According to Ayurveda, the extremes of each season accumulate at the end of the season. Late February is when we will see the accumulation of winter’s harsh cold and dry properties.
Finding the antidote to these extremes is key in February. I always suggest taking ashwagandha, an immune-boosting, sleep-promoting, endurance- and stamina-boosting winter herb that is warm, heavy, and sweet.
This month is the time for warm, heavy, and sweet foods. Sweet should come from nuts, grains, seeds, and some raw, hard cheese.
Vitamin D3 is also a main driver of immunity and, in February, after four months of less sun, the time to supplement is NOW.
Heavy, Warm, Insulating Foods
- Ghee is made up of butyric acid as its primary fat, and the microbes in the gut also make butyric acid! This fat is the primary fuel for colon cells, does the major driving of immunity, and feeds other good microbes throughout the intestines. Add to your soups and other dishes!
- Winter squash (acorn, butternut, spaghetti) is rich in omega-3s and beta-carotene, which are important for a strong immune system. Winter squash is an easy seasonal vegetable because of its versatility and long-term storage qualities.
- Nuts and seeds are naturally high in protein and fat, providing much-needed insulation for these cold months. They are high in omega-3 fatty acids and minerals, which are also important to store each winter. In general, nuts are most balancing during winter.
- Animal proteins are very acidic in nature, driving high-quality proteins and fats deep into tissue storage sites. Acidity allows this to happen more efficiently than more alkaline plant-based proteins.
- Olive oil is loaded with antioxidant polyphenols, which support healthy cardiovascular function and winter insulation.
- Avocados are about 85% fat and harvested during the winter in warmer climates, making them the perfect winter fruit. They are high in omega-3 fatty acids as well as carotenoids, which are powerful antioxidants.
Sweet, Sour, Salty Foods
These foods calm vata. When temperatures drop and cold aggravates our nervous systems, we become less able to handle stress, have more trouble sleeping, and experience more feelings of anxiety. We live in a vata-aggravated society, but fortunately, nature provides the antidote!
- Sweet: This does not mean sugar, treats, and desserts. Choose naturally sweet foods. Nourish the sweet taste with winter squash and root veggies like carrots and whole grains.
- Sour: Think lemons and pickles. These will strengthen and fire up digestion. Eat more sauerkraut and other fermented foods this season: the lactic acid wards off bad bacteria. Sour taste reflects acidity.
- Salty: These foods are warming and increase circulation. If you add salt to your food and want to know what kind of salt is best, please see my article Confused About Salt?

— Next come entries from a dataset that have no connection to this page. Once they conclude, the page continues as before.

(* ===== verification/Uprogs.v ===== *)
(** * user/wc.c, user/cat.c, user/ls.c and the main() of grep

    What successive read() calls on the descriptor return is a list: [Some] of
    the bytes read, [None] for an error; at the end of the list read() returns
    0.  The bytes written are those of Uprintf; an outcome of a program is what
    it wrote with the status it exits with, or [None] as the status when the
    routine returns. *)

From S2P Require Import Prelude Machine Ugrep Uprintf.
From Stdlib Require Import Ascii.

Definition reads : Type := list (option (list Z)).
(** What was written, and exit(). *)
Definition outcome : Type := option (writes * option Z).

(** ** wc *)
Record counts := mkCounts { cn_l : Z; cn_w : Z; cn_c : Z; cn_inword : bool }.
Definition wc_space : list Z := [32; 13; 9; 10; 11].
Definition wc_byte (s : counts) (b : Z) : counts :=
  let c := i32 (cn_c s + 1) in
  let l := if decide (b = 10) then i32 (cn_l s + 1) else cn_l s in
  if decide (b ∈ wc_space) then mkCounts l (cn_w s) c false
  else if cn_inword s then mkCounts l (cn_w s) c true
  else mkCounts l (i32 (cn_w s + 1)) c true.
(** The loop over the reads: the counts, or none after a read error. *)
Fixpoint wc_loop (r : reads) (s : counts) : option counts :=
  match r with
  | [] => Some s
  | None :: _ => None
  | Some buf :: r' => wc_loop r' (foldl wc_byte s buf)
  end.
Definition wc (r : reads) (name : list Z) : outcome :=
  match wc_loop r (mkCounts 0 0 0 false) with
  | None => (fun w => (w, Some 1)) <$> uprintf (chrs "wc: read error" ++ [10]) []
  | Some s => (fun w => (w, None)) <$> uprintf (chrs "%d %d %d %s" ++ [10]) [Word (cn_l s); Word (cn_w s); Word (cn_c s); Text (Some name)]
  end.

(** A word starts at [i]: a byte that is not space, after the start or space. *)
Definition word_start (data : list Z) (i : nat) : Prop :=
  default 32 (data !! i) ∉ wc_space /\ (i = 0%nat \/ default 32 (data !! (i - 1)%nat) ∈ wc_space).
#[export] Instance word_start_dec data i : Decision (word_start data i) := and_dec _ _.
Definition count_words (data : list Z) : Z := Z.of_nat (length (filter (word_start data) (seq 0 (length data)))).
Definition count_lines (data : list Z) : Z := Z.of_nat (length (filter (fun b => b = 10) data)).
(** Is the end of [data] inside a word? *)
Definition ends_inside (data : list Z) : bool := bool_decide (default 32 (last data) ∉ wc_space).

Lemma filter_agree {A} (P Q : A -> Prop) `{!forall x, Decision (P x), !forall x, Decision (Q x)} (l : list A) :
  (forall x, x ∈ l -> P x <-> Q x) -> filter P l = filter Q l.
Proof.
  induction l as [|x l IH]; intros Hl; [done|]. rewrite !filter_cons. rewrite IH by (intros; apply Hl; by right).
  destruct (Hl x) as [H1 H2]; [by left|]. repeat case_decide; tauto.
Qed.
Lemma count_words_snoc data b :
  count_words (data ++ [b]) = count_words data + (if decide (b ∉ wc_space /\ ends_inside data = false) then 1 else 0).
Proof.
  unfold count_words. rewrite length_app, Nat.add_1_r, seq_S, filter_app, length_app, Nat2Z.inj_add. f_equal.
  - do 2 f_equal. apply filter_agree. intros i Hi%elem_of_seq. unfold word_start. rewrite !lookup_app_l by lia. done.
  - cbn [Nat.add]. rewrite filter_cons, filter_nil.
    assert (word_start (data ++ [b]) (length data) <-> b ∉ wc_space /\ ends_inside data = false) as Hw.
    { unfold word_start. rewrite lookup_app_r, Nat.sub_diag by lia. cbn [lookup list_lookup default from_option]. apply and_iff_compat_l.
      unfold ends_inside. rewrite bool_decide_eq_false, last_lookup. destruct data as [|a data]; [cbn; split; [by intros _ []; set_solver|by left]|].
      rewrite lookup_app_l by (cbn; lia). replace (pred (length (a :: data))) with (length (a :: data) - 1)%nat by (cbn; lia).
      split; [intros [?|?]; [done|tauto]|]. intros Hn. right. by apply dec_stable. }
    repeat case_decide; cbn; tauto || done.
Qed.
Lemma count_lines_snoc data b : count_lines (data ++ [b]) = count_lines data + (if decide (b = 10) then 1 else 0).
Proof. unfold count_lines. rewrite filter_app, length_app, Nat2Z.inj_add, filter_cons, filter_nil. by case_decide. Qed.
Lemma counts_le data : 0 <= count_words data <= Z.of_nat (length data) /\ 0 <= count_lines data <= Z.of_nat (length data).
Proof.
  unfold count_words, count_lines. pose proof (length_filter (word_start data) (seq 0 (length data))) as H1. rewrite length_seq in H1.
  pose proof (length_filter (fun b => b = 10) data). lia.
Qed.
Lemma wc_bytes data :
  Z.of_nat (length data) < 2 ^ 31 ->
  foldl wc_byte (mkCounts 0 0 0 false) data = mkCounts (count_lines data) (count_words data) (Z.of_nat (length data)) (ends_inside data).
Proof.
  induction data as [|b data IH] using rev_ind; intros Hl; [done|]. rewrite length_app in *. cbn [length] in *. rewrite foldl_app, IH by lia.
  cbn [foldl]. rewrite count_words_snoc, count_lines_snoc. pose proof (counts_le data). unfold wc_byte. cbn [cn_l cn_w cn_c cn_inword].
  assert (ends_inside (data ++ [b]) = bool_decide (b ∉ wc_space)) as -> by (unfold ends_inside; by rewrite last_snoc).
  rewrite (i32_small (Z.of_nat (length data) + 1)) by lia. rewrite Nat2Z.inj_add. change (Z.of_nat 1) with 1.
  assert ((if decide (b = 10) then i32 (count_lines data + 1) else count_lines data) = count_lines data + (if decide (b = 10) then 1 else 0)) as ->
    by (case_decide; [rewrite i32_small by lia; lia|lia]).
  destruct (decide (b ∈ wc_space)) as [Hs|Hs].
  - rewrite (decide_False (P := _ /\ _)) by tauto. rewrite bool_decide_eq_false_2 by tauto. f_equal. lia.
  - rewrite bool_decide_eq_true_2 by done. destruct (ends_inside data).
    + rewrite (decide_False (P := _ /\ _)) by (intros [_ ?]; discriminate). f_equal. lia.
    + rewrite (decide_True (P := _ /\ _)) by done. rewrite i32_small by lia. done.
Qed.
Lemma wc_loop_concat chunks s : wc_loop (Some <$> chunks) s = Some (foldl wc_byte s (concat chunks)).
Proof. revert s. induction chunks as [|b chunks IH]; intros s; cbn; [done|]. by rewrite IH, foldl_app. Qed.

Definition wc_format : list piece := [Conv (chr "d"); Lit 32; Conv (chr "d"); Lit 32; Conv (chr "d"); Lit 32; Conv (chr "s"); Lit 10].
(** wc() prints the counts of what the descriptor delivers, however it is cut
    into reads. *)
Lemma wc_counts chunks name :
  let data := concat chunks in
  Z.of_nat (length data) < 2 ^ 31 ->
  wc (Some <$> chunks) name =
  Some (puts 1 (int_chars (count_lines data) 10 1 ++ [32] ++ int_chars (count_words data) 10 1 ++ [32] ++
    int_chars (Z.of_nat (length data)) 10 1 ++ [32] ++ name ++ [10]), None).
Proof.
  intros data Hl. unfold wc. rewrite wc_loop_concat, wc_bytes by done. cbn [cn_l cn_w cn_c]. fold data. pose proof (counts_le data).
  change (chrs "%d %d %d %s" ++ [10]) with (unparse wc_format). unfold uprintf. rewrite vprintf_renders by (apply (bool_decide_unpack _); by vm_compute).
  unfold render, wc_format, conv_text. change (kind_of (chr "d")) with (Decimal 1). change (kind_of (chr "s")) with String.
  cbn [mbind option_bind fmap option_fmap option_map fst snd default from_option]. rewrite !i32_small by lia. done.
Qed.
Lemma wc_read_error chunks r name : wc ((Some <$> chunks) ++ None :: r) name = Some (puts 1 (chrs "wc: read error" ++ [10]), Some 1).
Proof.
  unfold wc. assert (forall s, wc_loop ((Some <$> chunks) ++ None :: r) s = None) as ->; [|done].
  induction chunks as [|b chunks IH]; intros s; [done|]. apply IH.
Qed.

(** ** cat *)
(** What write(1, buf, n) returns for each call. *)
Fixpoint cat (r : reads) (wr : list Z) : outcome :=
  match r with
  | [] => Some ([], None)
  | None :: _ => (fun w => (w, Some 1)) <$> fprintf 2 (chrs "cat: read error" ++ [10]) []
  | Some buf :: r' =>
      let n := Z.of_nat (length buf) in
      let m := default n (head wr) in
      let done := puts 1 (take (Z.to_nat m) buf) in
      if decide (m <> n) then (fun w => (done ++ w, Some 1)) <$> fprintf 2 (chrs "cat: write error" ++ [10]) []
      else (fun o => (done ++ fst o, snd o)) <$> cat r' (tail wr)
  end.
Lemma cat_copies chunks : cat (Some <$> chunks) [] = Some (puts 1 (concat chunks), None).
Proof.
  induction chunks as [|b chunks IH]; cbn [fmap list_fmap cat concat]; [done|]. cbn [head default from_option tail]. rewrite decide_False by tauto. rewrite IH.
  cbn. rewrite Nat2Z.id, take_ge by done. by rewrite puts_app.
Qed.

(** ** ls *)
Definition LS_DIRSIZ : nat := 14.
(** The first character after the last slash; the loop walks back from the NUL. *)
Fixpoint after_slash (n : nat) (path : list Z) : list Z :=
  match n with
  | O => if decide (head path = Some 47) then drop 1 path else path
  | S n' => if decide (path !! n = Some 47) then drop (S n) path else after_slash n' path
  end.
Definition fmtname (path : list Z) : list Z :=
  let p := after_slash (length path) path in
  if decide (LS_DIRSIZ <= length p)%nat then p else p ++ replicate (LS_DIRSIZ - length p) 32.
(** The name after the last slash, padded. *)
Lemma after_slash_skip n l : 47 ∉ l -> (n <= length l)%nat -> after_slash n l = l.
Proof.
  intros Hn. induction n as [|n IH]; intros Hl; cbn [after_slash].
  - rewrite decide_False; [done|]. destruct l as [|a l]; [done|]. cbn. intros [= ->]. set_solver.
  - rewrite decide_False; [apply IH; lia|]. intros E. by apply list_elem_of_lookup_2 in E.
Qed.
Lemma after_slash_app dir name : 47 ∉ name -> forall n, (n <= length name)%nat -> after_slash (length dir + n) (dir ++ 47 :: name) = name.
Proof.
  intros Hn n. induction n as [|n IH]; intros Hl.
  - rewrite Nat.add_0_r. assert ((dir ++ 47 :: name) !! length dir = Some 47) as E by (rewrite lookup_app_r, Nat.sub_diag by lia; done).
    assert (drop (S (length dir)) (dir ++ 47 :: name) = name) as Ed by (rewrite drop_app_ge by lia; by replace (S (length dir) - length dir)%nat with 1%nat by lia).
    destruct dir as [|a dir]; [done|]. cbn [length after_slash] in *. by rewrite decide_True.
  - replace (length dir + S n)%nat with (S (length dir + n)) by lia. cbn [after_slash]. rewrite decide_False; [apply IH; lia|].
    rewrite lookup_app_r by lia. replace (S (length dir + n) - length dir)%nat with (S n) by lia. cbn. intros E. by apply list_elem_of_lookup_2 in E.
Qed.
Lemma after_slash_last dir name : 47 ∉ name -> after_slash (length (dir ++ 47 :: name)) (dir ++ 47 :: name) = name.
Proof.
  intros Hn. rewrite length_app. cbn [length]. rewrite Nat.add_succ_r. cbn [after_slash]. rewrite decide_False; [by apply after_slash_app|].
  rewrite lookup_ge_None_2; [done|]. rewrite length_app. cbn. lia.
Qed.
Definition padded (name : list Z) : list Z := name ++ replicate (LS_DIRSIZ - length name) 32.
Lemma fmtname_padded name : fmtname name = padded (after_slash (length name) name).
Proof.
  unfold fmtname, padded. cbn zeta. case_decide as Hl; [|done]. replace (LS_DIRSIZ - _)%nat with 0%nat by lia. by rewrite app_nil_r.
Qed.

One of my favorite foods to add to my meals and drink as a warming tea during winter is ginger. It is called the “universal spice” because it balances all body types and has a host of health benefits. It’s a great agent for digestion, circulation, and thinning mucus. It has immune-building properties and creates a great environment for microbes to proliferate.
Organic is Best
Be mindful that if you don’t buy organic foods, pesticides and fertilizers will eradicate strains of beneficial microbes in the mouth and digestive system. The newest research tells us that gut microbial diversity (the presence of numerous strains of good bugs in the gut) and gut bacterial richness (microbial count) are the two most important criteria for determining optimal health, immunity, blood sugar, and weight.
If organic foods are not easy to find where you live, do your best. Wash all produce with vinegar and water to remove topical pesticides and remove peels. Relax and dine. Eat your food with love and gratitude.